- _DIRECTIONS FOR THIS TASK_
Among the records that follow, set down only the lines from the one containing "rewrite msgtext_line_len in Hlen. lia." to the one containing "Proof. intros Hr Hv. apply (Node_bstr_spec", both included, exactly.
***** EXERCISE DATA *****
Lemma parse_msg st nm vs :
  is_word nm -> Forall plain vs -> zlen (msgtext nm vs) < 2 ^ 31 -> good st ->
  exists l st' F, Node_parse (msgtext nm vs) st = Ok (Some l, st') /\
    rep true (nodes st') None (Some l) (msgtree nm vs) F /\ good st' /\ extends_by F st st'.
Proof.
  intros Hw Hv Hlen Hg. apply parse_grp; [done|by apply flat_wf| |done].
  rewrite msgtext_line_len in Hlen. lia.
Qed.

Lemma bstr_grp st l nm f F :
  rep true (nodes st) None (Some l) (grp nm f) F -> wf f -> Node_bstr st (Some l) true = Ok (gtext nm f ++ [Byte.x0a]).
Proof. intros Hr Hv. apply (Node_bstr_spec true st None l _ F Hr). cbn. split_and!; auto using forest_vals_ok. Qed.

Lemma cat_grp st l nm f F acc :
  rep true (nodes st) None (Some l) (grp nm f) F -> wf f ->
  Node_catbstr (cat_fuel st) st acc (Some l) Byte.x20 true = Ok (acc ++ gtext nm f).
Proof.
  intros Hr Hv. eapply catbstr_spec; [done|exact Hr|cbn; split_and!; auto using forest_vals_ok|].
  pose proof (rep_fsize_le _ _ _ _ _ _ Hr). unfold cat_fuel. lia.
Qed.

Lemma destroy_grp st l nm f F :
  rep true (nodes st) None (Some l) (grp nm f) F -> (height f < 120)%nat -> good st ->
  exists st', Node_destroy st (Some l) = Ok st' /\ good st' /\ keeps_but F st st'.
Proof.
  intros Hr Hv [He Hf]. rewrite (Node_destroy_rep true st None (Some l) _ F Hr).
  - eexists; split; [done|]. split; [split; [done|]|].
    + intros x Hx. cbn. rewrite lookup_drop_nodes. case_decide; [done|]. by apply Hf.
    + intros x n Hx Hn. cbn. rewrite lookup_drop_nodes. by rewrite decide_False.
  - cbn [height grp]. lia.
Qed.

Lemma bstr_msg st l nm vs F :
  rep true (nodes st) None (Some l) (msgtree nm vs) F -> Forall plain vs -> Node_bstr st (Some l) true = Ok (msgtext nm vs).
Proof. intros Hr Hv. apply (bstr_grp st l nm _ F Hr). by apply flat_wf. Qed.

Lemma destroy_msg st l nm vs F :
  rep true (nodes st) None (Some l) (msgtree nm vs) F -> (length vs < 100)%nat -> good st ->
  exists st', Node_destroy st (Some l) = Ok st' /\ good st' /\ keeps_but F st st'.
Proof. intros Hr Hv. apply (destroy_grp st l nm (flat vs) F Hr). rewrite flat_height. lia. Qed.

Lemma check_good st b : good st -> check st b = (b, st).
Proof. intros [He _]. by apply check_clean. Qed.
*****
- _TASK RESULT_
  rewrite msgtext_line_len in Hlen. lia.
Qed.

Lemma bstr_grp st l nm f F :
  rep true (nodes st) None (Some l) (grp nm f) F -> wf f -> Node_bstr st (Some l) true = Ok (gtext nm f ++ [Byte.x0a]).
Proof. intros Hr Hv. apply (Node_bstr_spec true st None l _ F Hr). cbn. split_and!; auto using forest_vals_ok. Qed.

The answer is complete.